L’artisanat péruvien est un des plus variés du monde. La preuve en est l’existence d’un grand réseau d’exportateurs qui font parvenir les créations des péruviens dans les marchés européens, asiatiques et américains. Sa diversité, ses couleurs, son ingéniosité, ainsi que ses différentes (voir lors d’un circuit privatif Pérou) utilisations font que l’artisanat soit une activité fondamentale, non seulement pour la configuration de l’identité péruvienne, mais aussi pour la survie de milliers de familles et de peuples entiers, comme c’est le cas de Sarhua et de Quinua dans le département d’Ayacucho.

De petites et grandes pièces qui attirent l’attention des péruviens et des étrangers conservent des siècles d’histoire et présentent des formes et des symboles pré-hispaniques qui coexistent et qui se mélangent avec d’autres iconographies apportées par les espagnols.

Cette identité multiple et complexe serait une des raisons qui expliquerait -peut être paradoxalement- le penchant très marqué de l’artisanat péruvien pour «l’art naïf» qui imprègne ses pièces avec une innocente sagesse.

L’excellence des métiers artisanaux péruviens se manifeste par exemple dans l’harmonie géométrique des textiles, dans la méticuleuse représentation de la vie à la campagne des mates burilados (courges taillées au burin) et dans le métissage culturel et le colori des retablos (retables).

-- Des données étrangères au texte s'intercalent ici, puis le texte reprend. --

(** X19.  In any execution of [s1_geocode_slc.run]: the VRT of a burst
    and the split spectrum go to the scratch directory of the burst, the
    geocoded SLC [<id>_<pol>.slc] and the metadata [<id>_<pol>.json] to
    the product directory of a configured burst, each after an
    [os.makedirs] of the run, which did not raise, has ensured that
    directory.  The antenna pattern correction reads the VRT in the
    scratch directory of its burst, ensured before, and writes the path
    that [replace] makes of the path of the VRT: that is
    [<id>_<pol>_corrected_temp.rdr] in the same directory provided that
    [_temp.vrt] does not occur in the scratch directory, id and
    polarization of the burst.  Where it does occur, [replace] rewrites
    the directory as well, as [corrected_file_outside_ensured_dirs] shows
    on a burst. *)
Theorem geocode_slc_files_in_ensured_dirs (L : Library) (cfg : RunConfig)
    (h : list Event) (s : State) :
  let r := s1_geocode_slc_run L cfg h s in
  (forall i b p out,
     events r !! i = Some (Ev (SlcToVrtFile b p) out) ->
     p = scratch_dir cfg b +:+ "/" +:+ id_pol b +:+ "_temp.vrt" /\
     made_before (events r) i (scratch_dir cfg b)) /\
  (forall i b path params scratch out,
     events r !! i = Some (Ev (RangeSplitSpectrum b path params scratch) out) ->
     scratch = scratch_dir cfg b /\ made_before (events r) i scratch) /\
  (forall i p w l bands fmt out,
     events r !! i = Some (Ev (RasterCreate p w l bands fmt) out) ->
     exists b, b ∈ bursts cfg /\
       p = product_dir cfg b +:+ "/" +:+ id_pol b +:+ ".slc" /\
       made_before (events r) i (product_dir cfg b)) /\
  (forall i p mode out,
     events r !! i = Some (Ev (FileOpen p mode) out) ->
     exists b, b ∈ bursts cfg /\
       p = product_dir cfg b +:+ "/" +:+ id_pol b +:+ ".json" /\
       made_before (events r) i (product_dir cfg b)) /\
  (forall i b src dst out,
     events r !! i = Some (Ev (ApplyEapCorrection b src dst) out) ->
     src = scratch_dir cfg b +:+ "/" +:+ id_pol b +:+ "_temp.vrt" /\
     made_before (events r) i (scratch_dir cfg b) /\
     dst = py_replace src "_temp.vrt" "_corrected_temp.rdr" /\
     (occurs "_temp.vrt" (scratch_dir cfg b +:+ "/" +:+ id_pol b) = false ->
      dst = scratch_dir cfg b +:+ "/" +:+ id_pol b +:+
            "_corrected_temp.rdr")).
Proof.
  intros r. destruct (s1_geocode_slc_run_ready L cfg h s) as [H _].
  fold r in H.
  assert (Hmade : forall i d, d ∈ watch ensured [] (take i (events r)) ->
                              made_before (events r) i d).
  { intros i d Hd. apply watch_ensured in Hd as [Hd | (j & o & Hj & Ho)];
      [by apply elem_of_nil in Hd|].
    apply lookup_take_Some in Hj as [Hj Hlt]. by exists j, o. }
  split; [|split; [|split; [|split]]].
  - intros i b p out Hi. apply H in Hi as [Hd ->]. split; [done|]. by apply Hmade.
  - intros i b path params scratch out Hi. apply H in Hi as [Hd ->].
    split; [done|]. by apply Hmade.
  - intros i p w l bands fmt out Hi. apply H in Hi as (b & Hb & Hd & ->).
    exists b. split; [done|]. split; [done|]. by apply Hmade.
  - intros i p mode out Hi. apply H in Hi as (b & Hb & Hd & ->).
    exists b. split; [done|]. split; [done|]. by apply Hmade.
  - intros i b src dst out Hi. apply H in Hi as (Hd & -> & ->).
    split; [done|]. split; [by apply Hmade|]. split; [done|]. intros Ho.
    rewrite <- !(string_app_assoc (scratch_dir cfg b)).
    rewrite <- !(string_app_assoc (scratch_dir cfg b +:+ "/")).
    rewrite !(string_app_assoc (scratch_dir cfg b) "/" (id_pol b)).
    exact (replace_from_first "_temp.vrt" "_corrected_temp.rdr"
             (scratch_dir cfg b +:+ "/" +:+ id_pol b) ""
             ltac:(done) (occurs_starts_within _ Ho)).
Qed.
(** X17.  A table name enters the address as one path segment: its encoded
    form holds unreserved characters and percent escapes only, hence no
    slash, question mark, hash or ampersand, whatever the name; and a name
    made of unreserved characters is written as it is. *)
Theorem tableUrl_segment env tableName params :
  tableUrl env tableName params =
    "https://api.airtable.com/v0/" +:+ envText (AIRTABLE_BASE_ID env) +:+ "/"
      +:+ encodeURIComponent tableName +:+ params
  ∧ every pathSafe (encodeURIComponent tableName) = true
  ∧ (∀ c, c ∈ ["/"; "?"; "#"; "&"; "="; " "]%char →
       has (Ascii.eqb c) (encodeURIComponent tableName) = false)
  ∧ (every unreserved tableName = true →
       encodeURIComponent tableName = tableName).
Proof.
  split; [done |]. split; [apply encodeURIComponent_safe |]. split.
  - intros c Hc. apply (every_has pathSafe); [apply encodeURIComponent_safe |].
    repeat (apply elem_of_cons in Hc as [->|Hc]; [by vm_compute |]).
    by apply elem_of_nil in Hc.
  - apply encodeURIComponent_plain.
Qed.

(** X18.  Two different table names are never fetched from the same
    address (the parameters being the same). *)
Theorem tableUrl_injective env tableName tableName' params :
  tableUrl env tableName params = tableUrl env tableName' params →
  tableName = tableName'.
Proof.
  unfold tableUrl. intros Heq.
  do 3 apply string_app_inv_head in Heq.
  by apply string_app_inv_tail, encodeURIComponent_inj in Heq.
Qed.

Lemma tableUrl_injective_witness :
  tableUrl notFoundEnv "Globals" "" = tableUrl notFoundEnv "Globals" ""
  ∧ "Globals" = "Globals".
Proof.
  split; [reflexivity |].
  exact (tableUrl_injective notFoundEnv "Globals" "Globals" "" eq_refl).
Defined.
End TableAddress.

(** ** The title of the page *)

Section PageTitle.
Implicit Types (globals : gmap string jsval).

Lemma str_or_nonempty (a b : string) : b ≠ "" → str_or a b ≠ "".
Proof.
  intros Hb. unfold str_or. cbn [truthy].
  by destruct (String.eqb_spec a "").
Qed.

(** X19.  The page always has a title: whatever the settings hold, the
    text between [<title>] and [</title>] is the one the fallback chain
    chooses, it is not empty, and it holds no [<]. *)
Theorem document_title_present globals cardsHtml :
  between "<title>" "</title>" (documentHtml globals cardsHtml)
    = Some (seoTitleOf globals)
  ∧ seoTitleOf globals ≠ ""
  ∧ has (Ascii.eqb "<") (seoTitleOf globals) = false.
Proof.
  split; [| split].
  - unfold documentHtml. cbv zeta. apply document_title, seoTitleOf_no_lt.
  - unfold seoTitleOf. by do 2 apply str_or_nonempty.
  - apply seoTitleOf_no_lt.
Qed.
End PageTitle.
(** A delivery whose key is already recorded is answered with a bare
    SUCCESS ack, whatever status the row holds. *)
Lemma redelivery_acks_success (db : DB) (d : Delivery) (cmd : Command) :
  unmarshalCommand (cm_Value (d_msg d)) = Some cmd ->
  is_Some (idempotency_keys (tables db) !! idem_key (d_msg d) cmd) ->
  first_error [ f_begin (d_faults d); f_check (d_faults d); f_commit (d_faults d) ] = None ->
  consume_one unmarshalCommand ackTopic db d
  = (db, [ (if d_send_ok d then Produced else ProduceFailed)
             (mkProducerMessage ackTopic (cm_Key (d_msg d))
                (mkAck (c_TraceID cmd) "SUCCESS" "" ∅ None) []);
           Marked (cm_Offset (d_msg d)) ]).
Proof.
  intros Hdec Hrec Hok. unfold consume_one. rewrite Hdec.
  unfold withTx, tx_body, checkIdempotent. simpl in Hok.
  destruct (f_begin (d_faults d)); [done|].
  destruct (f_check (d_faults d)); [done|].
  destruct (f_commit (d_faults d)); [done|]. simpl.
  rewrite bool_decide_eq_true_2 by done. simpl.
  destruct db as [t n]. by destruct (d_send_ok d).
Qed.

(** C10 (amended): a command that is none of the four operations, on the
    first processing of its key: when the transaction goes through, the
    ack is FAILURE / UNSUPPORTED, the row of the key is inserted with
    FAILURE, and neither [messages] nor [saga_log] changes; when a call
    of the transaction fails, the ack is FAILURE / INTERNAL with that
    error and the database is left as it was. *)
Theorem unsupported_command_outcome (db : DB) (d : Delivery) (cmd : Command) :
  unmarshalCommand (cm_Value (d_msg d)) = Some cmd ->
  c_Command cmd <> "Create" -> c_Command cmd <> "Read" ->
  c_Command cmd <> "Update" -> c_Command cmd <> "Delete" ->
  idempotency_keys (tables db) !! idem_key (d_msg d) cmd = None ->
  consume_one unmarshalCommand ackTopic db d
  = match first_error [ f_begin (d_faults d); f_check (d_faults d);
                        f_mark (d_faults d); f_commit (d_faults d) ] with
    | None =>
        (mkDB (mkTables (messages (tables db)) (saga_log (tables db))
                 (<[ idem_key (d_msg d) cmd := mkIdemRow "FAILURE" (c_TraceID cmd) ]>
                    (idempotency_keys (tables db))))
              (next_id db),
         [ (if d_send_ok d then Produced else ProduceFailed)
             (mkProducerMessage ackTopic (cm_Key (d_msg d))
                (mkAck (c_TraceID cmd) "FAILURE" "" ∅
                   (Some (mkError "UNSUPPORTED" "unknown command"))) []);
           Marked (cm_Offset (d_msg d)) ])
    | Some err =>
        (db,
         [ (if d_send_ok d then Produced else ProduceFailed)
             (mkProducerMessage ackTopic (cm_Key (d_msg d))
                (mkAck (c_TraceID cmd) "FAILURE" "Error" ∅
                   (Some (mkError "INTERNAL" err))) []);
           Marked (cm_Offset (d_msg d)) ])
    end.
Proof.
  intros Hdec Hc Hr Hu Hd Hfresh. unfold consume_one. rewrite Hdec.
  unfold withTx, tx_body, checkIdempotent, dispatch, markIdempotent.
  destruct db as [t n]. simpl in *.
  destruct (f_begin (d_faults d)); [by destruct (d_send_ok d)|].
  destruct (f_check (d_faults d)); [by destruct (d_send_ok d)|].
  rewrite bool_decide_eq_false_2 by (rewrite Hfresh; by intros [? ?]).
  repeat (rewrite decide_False by done). simpl.
  destruct (f_mark (d_faults d)); [by destruct (d_send_ok d)|].
  rewrite Hfresh.
  destruct (f_commit (d_faults d)); by destruct (d_send_ok d).
Qed.

(** The offset is marked after the ack send whatever the send returns: the
    database and the ack are the same in both cases. *)
Lemma offset_marked_whatever_the_send_returns (db : DB) (msg : ConsumerMessage)
    (f : Faults) (cmd : Command) :
  unmarshalCommand (cm_Value msg) = Some cmd ->
  exists db' ack, forall send_ok,
    consume_one unmarshalCommand ackTopic db (mkDelivery msg f send_ok)
    = (db', [ (if send_ok then Produced else ProduceFailed)
                (mkProducerMessage ackTopic (cm_Key msg) ack []);
              Marked (cm_Offset msg) ]).
Proof.
  intros Hdec. unfold consume_one. simpl. rewrite Hdec.
  destruct (withTx _ _ _ _) as [[db' l] err].
  exists db', (build_ack cmd l err). by intros [].
Qed.
Record Rating := mkRating {
  contentQuality : number;
  structureOrganization : number;
  formattingDesign : number;
  impactLanguage : number;
  atsCompatibility : number;
  totalScore : number
}.

Record GradeInfo := mkGradeInfo {
  letter : jsstring;
  label : jsstring;
  gradeDescription : jsstring;
  color : jsstring;
  bgColor : jsstring;
  textColor : jsstring;
  borderColor : jsstring
}.

Definition getGradeInfo (totalScore : number) : GradeInfo :=
  if geq totalScore 9 then
    mkGradeInfo (lit "A+") (lit "Excellent")
      (lit "Job-ready with competitive advantage") (lit "emerald")
      (lit "bg-emerald-50") (lit "text-emerald-800")
      (lit "border-emerald-200")
  else if geq totalScore 7 then
    mkGradeInfo (lit "B+") (lit "Good")
      (lit "Strong foundation, minor polish needed") (lit "blue")
      (lit "bg-blue-50") (lit "text-blue-800") (lit "border-blue-200")
  else if geq totalScore 5 then
    mkGradeInfo (lit "C") (lit "Average")
      (lit "Needs improvement in several areas") (lit "yellow")
      (lit "bg-yellow-50") (lit "text-yellow-800")
      (lit "border-yellow-200")
  else if geq totalScore 3 then
    mkGradeInfo (lit "D") (lit "Weak")
      (lit "Requires major fixes and improvements") (lit "orange")
      (lit "bg-orange-50") (lit "text-orange-800")
      (lit "border-orange-200")
  else
    mkGradeInfo (lit "F") (lit "Poor") (lit "Needs complete rewrite")
      (lit "red") (lit "bg-red-50") (lit "text-red-800")
      (lit "border-red-200").

Record Insight := mkInsight {
  insightType : jsstring;
  insightText : jsstring
}.

Definition generateRatingInsights (rating : Rating) : list Insight :=
  let insights := [] in
  let insights :=
    insights
    ++ [if geq (contentQuality rating) 2 then
          mkInsight (lit "positive")
            (lit "Strong content with measurable achievements")
        else if strictEq (contentQuality rating) 1 then
          mkInsight (lit "warning")
            (lit "Content needs more quantified results")
        else
          mkInsight (lit "critical")
            (lit "Content lacks impact and specificity")] in
  let insights :=
    insights
    ++ [if geq (atsCompatibility rating) 2 then
          mkInsight (lit "positive") (lit "Excellent ATS compatibility")
        else if strictEq (atsCompatibility rating) 1 then
          mkInsight (lit "warning") (lit "Minor ATS optimization needed")
        else
          mkInsight (lit "critical") (lit "High risk of ATS rejection")] in
  insights
  ++ [if geq (totalScore rating) 8 then
        mkInsight (lit "success")
          (lit "Resume is market-ready and competitive")
      else if geq (totalScore rating) 6 then
        mkInsight (lit "info") (lit "Good foundation, focus on weak areas")
      else
        mkInsight (lit "warning")
          (lit "Significant improvements needed before job applications")].

(** The keys of the table of categories, and [rating[category.key]]. *)
Inductive Key : Type :=
| ContentQuality
| StructureOrganization
| FormattingDesign
| ImpactLanguage
| AtsCompatibility.

Definition get (rating : Rating) (key : Key) : number :=
  match key with
  | ContentQuality => contentQuality rating
  | StructureOrganization => structureOrganization rating
  | FormattingDesign => formattingDesign rating
  | ImpactLanguage => impactLanguage rating
  | AtsCompatibility => atsCompatibility rating
  end.

Definition categories : list (Key * jsstring) :=
  [ (ContentQuality, lit "Content Quality");
    (StructureOrganization, lit "Structure & Organization");
    (FormattingDesign, lit "Formatting & Design");
    (ImpactLanguage, lit "Impact & Language");
    (AtsCompatibility, lit "ATS Compatibility") ].

Definition identifyRatingStrengths (rating : Rating) : list jsstring :=
  fold_left (fun strengths category =>
               if geq (get rating (fst category)) 2
               then strengths ++ [snd category]
               else strengths)
            categories [].

Record Weakness := mkWeakness {
  area : jsstring;
  score : number;
  weaknessPriority : jsstring
}.

(** [a - b], and whether a comparator result is negative (NaN is not). *)
Definition minus (a b : number) : number :=
  match a, b with
  | Some x, Some y => Some (x - y)%Q
  | _, _ => None
  end.

Definition negative (x : number) : bool :=
  match x with
  | Some q => negb (Qle_bool 0 q)
  | None => false
  end.

(** [Array.prototype.sort] is stable: every element is put behind the
    elements that do not compare greater than it. *)
Fixpoint insertSorted {A : Type} (compare : A -> A -> number) (x : A)
    (sorted : list A) : list A :=
  match sorted with
  | [] => [x]
  | y :: r =>
    if negative (compare x y) then x :: y :: r
    else y :: insertSorted compare x r
  end.

Definition sort {A : Type} (compare : A -> A -> number) (l : list A)
    : list A :=
  fold_left (fun sorted x => insertSorted compare x sorted) l [].

Definition identifyRatingWeaknesses (rating : Rating) : list Weakness :=
  let weaknesses :=
    fold_left (fun weaknesses category =>
                 if leq (get rating (fst category)) 1
                 then weaknesses
                      ++ [mkWeakness (snd category)
                            (get rating (fst category))
                            (if strictEq (get rating (fst category)) 0
                             then lit "critical" else lit "important")]
                 else weaknesses)
              categories [] in
  sort (fun a b => minus (score a) (score b)) weaknesses.
(** Every gap is a non-empty interval below the total, in order. *)
Lemma gaps_from_bounds r : forall cursor total,
  ranges_ok r -> Forall (fun se => se.2 <= total) r -> 0 <= cursor ->
  Forall (fun oc => 0 <= oc.1 /\ 0 < oc.2 /\ oc.1 + oc.2 <= total) (gaps_from cursor r total).
Proof.
  induction r as [|[s e] r IH]; intros cursor total Hok Hle Hc; simpl.
  - case_bool; repeat constructor; simpl; lia.
  - apply Forall_cons in Hle as [He Hle]. apply ranges_ok_inv in Hok as (Hse & Hok & _).
    unfold range_ok in Hse. simpl in *. apply Forall_app. split; [|apply IH; (done || lia)].
    case_bool; repeat constructor; simpl; lia.
Qed.
End Gaps.

Section Completeness.
Lemma complete_covered r total :
  ranges_ok r -> 0 < total -> Forall (fun se => se.2 <= total) r ->
  complete r total = true <-> (forall x, 0 <= x < total -> covered r x).
Proof.
  intros Hok Ht Hle. unfold complete.
  replace (total =? 0) with false by lia. rewrite orb_false_l. split.
  - destruct r as [|[s e] [|]]; try done. intros H x Hx. zb.
    apply covered_cons. left. unfold in_range. simpl. lia.
  - intros Hall. destruct r as [|[s e] r].
    { by destruct (covered_nil 0 (Hall 0 ltac:(lia))). }
    pose proof (covered_tail_after _ _ 0 Hok) as H0.
    pose proof (covered_tail_after _ _ e Hok) as He.
    pose proof (ranges_ok_inv _ _ Hok) as (Hse & Hok' & Hafter).
    apply Forall_cons in Hle as [Hle Hler]. unfold range_ok in Hse. simpl in *.
    assert (s = 0) as ->.
    { destruct (proj1 (covered_cons _ _ _) (Hall 0 ltac:(lia))) as [Hx|Hx].
      - unfold in_range in Hx. simpl in Hx. lia.
      - specialize (H0 Hx). lia. }
    assert (total <= e) as Hte.
    { destruct (Z.lt_ge_cases e total) as [Hlt|]; [|done].
      destruct (proj1 (covered_cons _ _ _) (Hall e ltac:(lia))) as [Hx|Hx].
      - unfold in_range in Hx. simpl in Hx. lia.
      - specialize (He Hx). lia. }
    destruct r as [|se' r]; [lia|].
    apply Forall_cons in Hafter as [? _]. apply Forall_cons in Hler as [? _].
    apply ranges_ok_inv in Hok' as (Hse' & _). unfold range_ok in Hse'. lia.
Qed.
End Completeness.
(** The loop never grows the set past the number of samples wanted. *)
Lemma sample_loop_length n : forall total max_slot rng s, total < 2 ^ 31 ->
  zlen s <= total -> zlen (sample_loop n total max_slot rng s) <= total.
Proof.
  induction n as [|n IH]; intros total max_slot rng s Ht Hs; simpl; [done|].
  pose proof (zlen_nonneg s). rewrite i32_small by lia. case_bool; [|done].
  apply IH; [done|]. unfold zlen in *. match goal with |- context [set_insert ?x s] =>
    pose proof (set_insert_length x s) end. lia.
Qed.

(** ... and leaves it alone when it already has that many. *)
Lemma sample_loop_over n total max_slot rng s bound : total <= bound < 2 ^ 31 ->
  zlen s <= bound -> zlen (sample_loop n total max_slot rng s) <= bound.
Proof.
  intros Hb. revert rng s. induction n as [|n IH]; intros rng s Hs; simpl; [done|].
  pose proof (zlen_nonneg s). rewrite i32_small by lia. case_bool; [|done].
  apply IH. unfold zlen in *. match goal with |- context [set_insert ?x s] =>
    pose proof (set_insert_length x s) end. lia.
Qed.

Lemma take_valid n s : valid_set size s -> valid_set size (take n s).
Proof.
  intros [Hs Hv]. split; [|by apply Forall_take]. revert n.
  induction Hs as [|x s Hs IH Hall]; intros [|n]; simpl; try constructor.
  - apply IH. by inversion Hv.
  - by apply Forall_take.
Qed.
End Sampling.

Lemma seed_range id fc_size sha : is_u32 id -> is_u32 fc_size ->
  0 <= foldl (seed_step (char_codes sha)) (Z.lxor (u64 (Z.shiftl id 32)) fc_size)
         [0; 2; 4; 6; 8; 10; 12; 14]%nat < 2 ^ 64.
Proof.
  intros Hid Hsz. generalize [0; 2; 4; 6; 8; 10; 12; 14]%nat as idx.
  assert (0 <= Z.lxor (u64 (Z.shiftl id 32)) fc_size < 2 ^ 64) as H0
    by (apply lxor_range; [lia|apply u64_range|unfold is_u32 in *; lia]).
  generalize dependent (Z.lxor (u64 (Z.shiftl id 32)) fc_size).
  intros s Hs idx. revert s Hs. induction idx as [|i idx IH]; intros s Hs; [done|].
  cbn [foldl]. apply IH. unfold seed_step. case_bool; [|done].
  apply lxor_range; [lia|done|apply u64_range].
Qed.

(** Every sampled offset is chunk-aligned and has a whole 90-byte chunk
    of the log after it, the offsets are strictly increasing, and there are at
    most as many as asked for. *)
Theorem buildFcSampleOffsets_valid size total id fc_size sha :
  is_u32 size -> total < 2 ^ 31 ->
  valid_set size (buildFcSampleOffsets size total id fc_size sha) /\
  zlen (buildFcSampleOffsets size total id fc_size sha) <= Z.max 0 total.
Proof.
  intros Hsize Ht. unfold buildFcSampleOffsets.
  destruct ((size <? kLogChunkSize) || (total <=? 0))%bool eqn:E; zb.
  { split; [split; constructor|unfold zlen; simpl; lia]. }
  cbv zeta. set (r := sample_loop _ _ _ _ _).
  assert (valid_set size r) as Hr
    by (apply sample_loop_valid; try done; by apply add_anchors_valid).
  case_bool; [split; [by apply take_valid|unfold zlen; rewrite length_take; lia]|].
  split; [done|]. assert (zlen (add_anchors size) <= 7) by
    (unfold zlen; pose proof (add_anchors_length size); lia).
  destruct (Z.le_gt_cases (zlen (add_anchors size)) total).
  - assert (zlen r <= total) by (by apply sample_loop_length). lia.
  - assert (zlen r <= 7) as Hr7 by (apply sample_loop_over; lia).
    pose proof (zlen_nonneg r). rewrite i32_small in Heqb by lia. lia.
Qed.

Egalement, dans les très fines tailles en pierre de Huamanga, dans le barroque complexe des tailles en bois, dans la beauté des pièces en or et en argent et dans les multiples formes qu’acquiert l’argile dans les pièces céramiques.

Cuzco - Pérou

Cuzco – Pérou par: Benjamin DumasCC BY-NC-SA 2.0

Ces œuvres ne sont que quelques unes des manifestations d’un peuple, qui communique principalement à travers l’art, en y utilisant un langage dont les clefs fondamentales sont l’abondance, la fertilité et le pari sur l’avenir.